Is your prototype hardware expensive? If not too much, perhaps one of the reputable players would be interested in having sent a clone of your setup and give some feedback."
That's a good point. Maybe aim for newer, younger players rather than the establishment. A bare-bones enclosure prototype in "tupperware" would be pretty cheap, maybe $100 or so in parts, though cheesier housings might not survive shipping so well. Probably a bit over $200 in better cases with rubber ball joints. Once the software settles a little more I'll start on the PCB layout. Enclosures have been and remain a problem.
"Maybe there is a dispersed "crowd" out there of people who find the concept of touchless playing kinda cool, tried it, and found it too hard. Could those be "lured" to back you in a, say, kickstarter, gofundme or whatever crowd funding campaign for the end product, and the top level backers, which are limited in number by your choice of how many "tickets" there are for that pledge amount, might get sent a prototype somewhere in between, and the cost of that is covered by the backing?
Just letting my thoughts run wild here
Doing something like crowd funding may also add pressure to this, of course, and if that'd take the fun out of it for you..."

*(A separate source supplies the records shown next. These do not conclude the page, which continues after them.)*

(** What [readDataset] returns, from the elements that its loop
    creates: the VR mode is the answer of [_isImplicitVr], the dataset
    holds the elements in their order, each under its keyword suffixed
    with its occurrence number, and the cursor is the one at which the
    loop stopped. *)
Lemma readDataset_trace (bytes : JS.Uint8Array) (cursor : N)
  (assumed le : bool) (stopWhen : option StopWhenFunction)
  (l l' : log) (ds : Dataset) (c : N) :
  readDataset bytes cursor assumed le stopWhen l = (Return (ds, c), l') ->
  exists implicit tags stop,
    let data := dropN cursor bytes in
    _isImplicitVr bytes cursor assumed le true stopWhen l = (Return implicit, l)
    /\ elementsRead (S (List.length data)) data (getEndianPattern le implicit)
         implicit le stopWhen 0 l
       = (Return (tags, stop), l')
    /\ ds = numbered [] tags
    /\ c = (cursor + stop)%N.
Proof.
  unfold readDataset, bind. simpl snd.
  destruct (_isImplicitVr_returns bytes cursor assumed le true stopWhen l)
    as [r [Hr _]]. rewrite Hr.
  destruct r as [implicit|x|]; try discriminate.
  rewrite (readElements_elementsRead _ _ _ _ _ _ [] 0%N l eq_refl).
  destruct (elementsRead _ _ _ _ _ _ _ l) as [[[tags stop]|x|] l1] eqn:E;
    try discriminate.
  cbn [mapOutcome fst snd app]. intro H. injection H as <- <- <-.
  exists implicit, tags, stop. cbv zeta. auto.
Qed.

(** The dataset that [readDataset] returns is made of the elements it
    has created, in their order, each under its keyword suffixed with
    its occurrence number. *)
Lemma readDataset_created (bytes : JS.Uint8Array) (cursor : N)
  (assumed le : bool) (stopWhen : option StopWhenFunction)
  (l l' : log) (ds : Dataset) (c : N) :
  readDataset bytes cursor assumed le stopWhen l = (Return (ds, c), l') ->
  exists tags,
    elementsCreated bytes cursor assumed le stopWhen l = (Return tags, l')
    /\ ds = numbered [] tags.
Proof.
  intro H.
  apply readDataset_trace in H as [implicit [tags [stop [Hi [Ht [-> _]]]]]].
  exists tags. split; [|reflexivity].
  unfold elementsCreated, bind. simpl snd. rewrite Hi, Ht. reflexivity.
Qed.

(** The keys of the elements of one keyword, in a run of numbered
    entries. *)
Lemma keys_of_keyword (k : string) (tags : list (ITag jsvalue)) :
  forall seen,
    keys (filter (fun kt => String.eqb (keyword (snd kt)) k)
            (numbered seen tags))
    = map (suffixed k)
        (seq (S (count_occ string_dec seen k))
           (count_occ string_dec (map (fun t => keyword t) tags) k)).
Proof.
  unfold numbered, keys.
  induction tags as [|t tags IH]; intro seen; [reflexivity|].
  cbn [map numberedFrom combine filter snd].
  specialize (IH (keyword t :: seen)).
  cbn [count_occ] in *.
  destruct (String.eqb_spec (keyword t) k) as [Heq|Hne];
    destruct (string_dec (keyword t) k) as [Heq'|Hne'];
    try contradiction.
  - cbn [map fst seq]. rewrite IH, Heq. reflexivity.
  - exact IH.
Qed.

(** C9.  The dataset that [readDataset] returns holds the elements it
    has created under their keywords suffixed with their occurrence
    numbers, in the order of insertion: for every keyword k, the
    elements of keyword k sit, in their order, under k-1, ..., k-n,
    where n is their number.  In particular, when the elements
    created are n elements of one keyword k, the keys of the dataset
    are k-1, ..., k-n; and no element sits under its bare keyword. *)
Theorem readDataset_keys_numbered (bytes : JS.Uint8Array) (cursor : N)
  (assumed le : bool) (stopWhen : option StopWhenFunction)
  (l l' : log) (ds : Dataset) (c : N) :
  readDataset bytes cursor assumed le stopWhen l = (Return (ds, c), l') ->
  exists tags,
    elementsCreated bytes cursor assumed le stopWhen l = (Return tags, l')
    /\ keys ds = numberedFrom [] (map (fun t => keyword t) tags)
    /\ (forall k,
           keys (filter (fun kt => String.eqb (keyword (snd kt)) k) ds)
           = map (suffixed k)
               (seq 1 (count_occ string_dec (map (fun t => keyword t) tags) k)))
    /\ (forall k n,
           map (fun t => keyword t) tags = repeat k n ->
           keys ds = map (suffixed k) (seq 1 n))
    /\ (forall key tag, In (key, tag) ds -> key <> keyword tag).
Proof.
  intro H. apply readDataset_created in H as [tags [Htags ->]].
  exists tags. split; [exact Htags|].
  split; [apply keys_numbered|]. split; [|split].
  - intro k. apply (keys_of_keyword k tags []).
  - intros k n Hk. rewrite keys_numbered, Hk, numberedFrom_repeat.
    apply map_ext. intro i. reflexivity.
  - intros key tag Hin Heq.
    assert (Hgen : forall (es : list (ITag jsvalue)) seen,
               In (key, tag) (numbered seen es) ->
               exists n, key = suffixed (keyword tag) n).
    { induction es as [|t0 rest IH]; intros seen Hi; [destruct Hi|].
      unfold numbered in Hi. cbn [map numberedFrom combine] in Hi.
      destruct Hi as [Hi|Hi].
      - injection Hi as <- <-. eexists. reflexivity.
      - eapply IH. exact Hi. }
    destruct (Hgen tags [] Hin) as [n Hn].
    rewrite Heq in Hn. unfold suffixed in Hn.
    apply (f_equal String.length) in Hn.
    rewrite length_append in Hn. simpl in Hn. lia.
Qed.

(** ** The transfer syntax lookup *)

Lemma Numbered_get_no_dash (ds : Dataset) (key : string) :
  Numbered ds -> hasDash key = false -> get ds key = None.
Proof.
  intros Hnum Hdash.
  destruct (get ds key) as [t|] eqn:E; [exfalso|reflexivity].
  assert (Hin : In key (keys ds)) by (apply has_In; unfold has; now rewrite E).
  rewrite Hnum in Hin.
  apply numberedFrom_suffixed in Hin as [k [n [_ [_ ->]]]].
  rewrite hasDash_suffixed in Hdash. discriminate.
Qed.

(** The File Meta Information holds its elements under suffixed
    keywords, never under a tag string. *)
Lemma readFileMetaInfo_no_tag_key (bytes : JS.Uint8Array) (cursor : N)
  (l l' : log) (fileMetaInfo : Dataset) (c : N) :
  readFileMetaInfo bytes cursor l = (Return (fileMetaInfo, c), l') ->
  get fileMetaInfo "00020010" = None.
Proof.
  unfold readFileMetaInfo. intro H.
  apply readDataset_elements in H as [implicit [d [H _]]].
  apply readElements_Numbered in H; [|reflexivity].
  now apply Numbered_get_no_dash.
Qed.

(** C1, as the code has it.  Whatever the File Meta Information
    holds, [readFile] looks the transfer syntax up under the key
    [00020010], which no dataset has: the flags of the dataset it
    returns are those that [readOrGuessIsImplicitVrAndIsLittleEndian]
    gives without a transfer syntax, from the first bytes at the start
    of the main dataset. *)
Theorem readFile_flags_from_probe (bytes : JS.Uint8Array) (l l' : log)
  (full : FullDataset) :
  readFile bytes l = (Return full, l') ->
  exists preamble c0 l0 fileMetaInfo c1 l1 commandSetElements datasetStart l2,
    readPreamble bytes l = (Return (preamble, c0), l0)
    /\ readFileMetaInfo bytes c0 l0 = (Return (fileMetaInfo, c1), l1)
    /\ get fileMetaInfo "00020010" = None
    /\ readCommandSetElements bytes c1 l1
       = (Return (commandSetElements, datasetStart), l2)
    /\ readOrGuessIsImplicitVrAndIsLittleEndian bytes datasetStart None l2
       = (Return (isImplicitVR full, isLittleEndian full), l2).
Proof.
  unfold readFile, readFileAfterPreamble, bind.
  destruct (readPreamble bytes l) as [[[preamble c0]|x|] l0]; try discriminate.
  destruct (readFileMetaInfo bytes c0 l0) as [[[fmi c1]|x|] l1] eqn:Hfmi;
    try discriminate.
  pose proof (readFileMetaInfo_no_tag_key _ _ _ _ _ _ Hfmi) as Hget.
  rewrite Hget.
  destruct (readCommandSetElements bytes c1 l1) as [[[cse c2]|x|] l2] eqn:Hcse;
    try discriminate.
  destruct (readOrGuessIsImplicitVrAndIsLittleEndian bytes c2 None l2)
    as [[[imp le]|x|] l3] eqn:Hguess; try discriminate.
  destruct (readDataset bytes c2 imp le None l3) as [[[ds c3]|x|] l4];
    try discriminate.
  intro H. injection H as <- <-. cbn [isImplicitVR isLittleEndian].
  exists preamble, c0, l0, fmi, c1, l1, cse, c2, l2.
  repeat split; try reflexivity; try assumption.
  rewrite Hguess. f_equal.
  revert Hguess. unfold readOrGuessIsImplicitVrAndIsLittleEndian, ret, throw.
  destruct_matches; intro H; try discriminate; now injection H.
Qed.

(** ** Payload lengths *)

Lemma Forall_values_set {A : Type} (Q : A -> Prop) (object : Record_ A)
  (key : string) (v : A) :
  Forall Q (values object) -> Q v -> Forall Q (values (set object key v)).
Proof.
  unfold values. induction object as [|[k w] rest IH]; simpl; intros H Hv.
  - constructor; [exact Hv|constructor].
  - inversion H as [|? ? Hw Hrest]; subst.
    destruct (String.eqb k key); simpl; constructor; auto.
Qed.

Lemma getArrayRange_dropN (bytes : JS.Uint8Array) (cursor offset range : N) :
  getArrayRange (dropN cursor bytes) offset range
  = getArrayRange bytes (cursor + offset) range.
Proof.
  rewrite !getArrayRange_firstn_skipn, dropN_skipn, skipn_skipn.
  do 2 f_equal. lia.
Qed.

Lemma size_dropN (bytes : JS.Uint8Array) (cursor : N) :
  size (dropN cursor bytes) = (size bytes - cursor)%N.
Proof. unfold size. rewrite dropN_skipn, length_skipn. lia. Qed.

(** ** Undefined and zero lengths *)

(** What the loop logs for a header of undefined length. *)
Definition undefinedLengthMessages (VR : option string) : list message :=
  match VR with
  | None =>
      [Text "Unhandled null VR, filereader.py:247";
       Text "Unhandled undefined length value, filereader.py:274"]
  | Some v =>
      if (String.eqb v "UN" || String.eqb v "SQ")%bool
      then [Text "Unhandled SQ, filereader.py:259"]
      else [Text "Unhandled undefined length value, filereader.py:274"]
  end.

(** C2, as the code has it.  When the loop of [readDataset] meets a
    header whose length is 0xFFFFFFFF it logs the condition, and when
    it meets a header of length zero it logs nothing; in both cases it
    consumes the header and goes on with the next header, so the read
    returns what it returns from that next header with the dataset
    built so far. *)
Theorem readElements_skips_header (data : JS.Uint8Array)
  (elementPattern : Bufferpack.pattern) (isImplicitVR isLittleEndian : bool)
  (stopWhen : option StopWhenFunction) (ds : Dataset) (d : N) (l l1 : log)
  (g e len cursorChange : N) (vr : option string) :
  size (getArrayRange data d 8) = 8%N ->
  unpack data (getArrayRange data d 8) elementPattern isImplicitVR
    isLittleEndian d l = (Return (g, e, vr, len, cursorChange), l1) ->
  (match stopWhen with Some f => f g vr len | None => false end) = false ->
  len = UNDEFINED_LENGTH \/ len = 0%N ->
  readElements (S (List.length data)) data elementPattern isImplicitVR
    isLittleEndian stopWhen ds d l
  = readElements (S (List.length data)) data elementPattern isImplicitVR
      isLittleEndian stopWhen ds (d + cursorChange)
      (if (len =? 0)%N then l1 else l1 ++ undefinedLengthMessages vr).
Proof.
  intros Hsize Hunpack Hstop Hlen.
  pose proof (unpack_cursorChange _ _ _ _ _ _ _ _ _ _ _ _ _ Hunpack) as Hcc.
  rewrite size_getArrayRange in Hsize.
  rewrite (readElements_iteration (List.length data)).
  assert (Hiter :
            iteration data elementPattern isImplicitVR isLittleEndian stopWhen
              ds d l
            = (Return (Continue (ds, (d + cursorChange)%N)),
               if (len =? 0)%N then l1 else l1 ++ undefinedLengthMessages vr)).
  { unfold iteration. cbv zeta.
    rewrite size_getArrayRange.
    replace (N.min 8 (size data - d) =? 8)%N with true
      by (symmetry; apply N.eqb_eq; exact Hsize).
    cbn [negb]. unfold bind at 1. rewrite Hunpack, Hstop.
    destruct Hlen as [-> | ->].
    - cbn [N.eqb UNDEFINED_LENGTH Pos.eqb negb].
      destruct vr as [v|]; unfold bind, consoleError, ret, undefinedLengthMessages.
      + destruct (String.eqb v "UN" || String.eqb v "SQ")%bool; reflexivity.
      + rewrite <- app_assoc. reflexivity.
    - reflexivity. }
  unfold bind. rewrite Hiter. cbn [resume].
  symmetry. apply readElements_fuel; [lia|].
  apply readElements_returns; unfold size in *; lia.
Qed.

End ReaderProperties.

(** * Worked examples, over the dictionary and converter of [SpecModel] *)

Section Examples.

Existing Instance SpecModel.environment.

Yes, a real possibility I should look into more, though every time I watch one of those ultra glitzy videos I get a little nauseous (e.g. the Roli Seaboard - urp!) - too much of the budget dumped into hyping a bad idea / mediocre hardware. I'd rather do one-offs like a guitar luthier but maybe that's not realistic. Crowdfunding seems like a lot of pressure, it's shit or get off the pot time, which is maybe good/bad.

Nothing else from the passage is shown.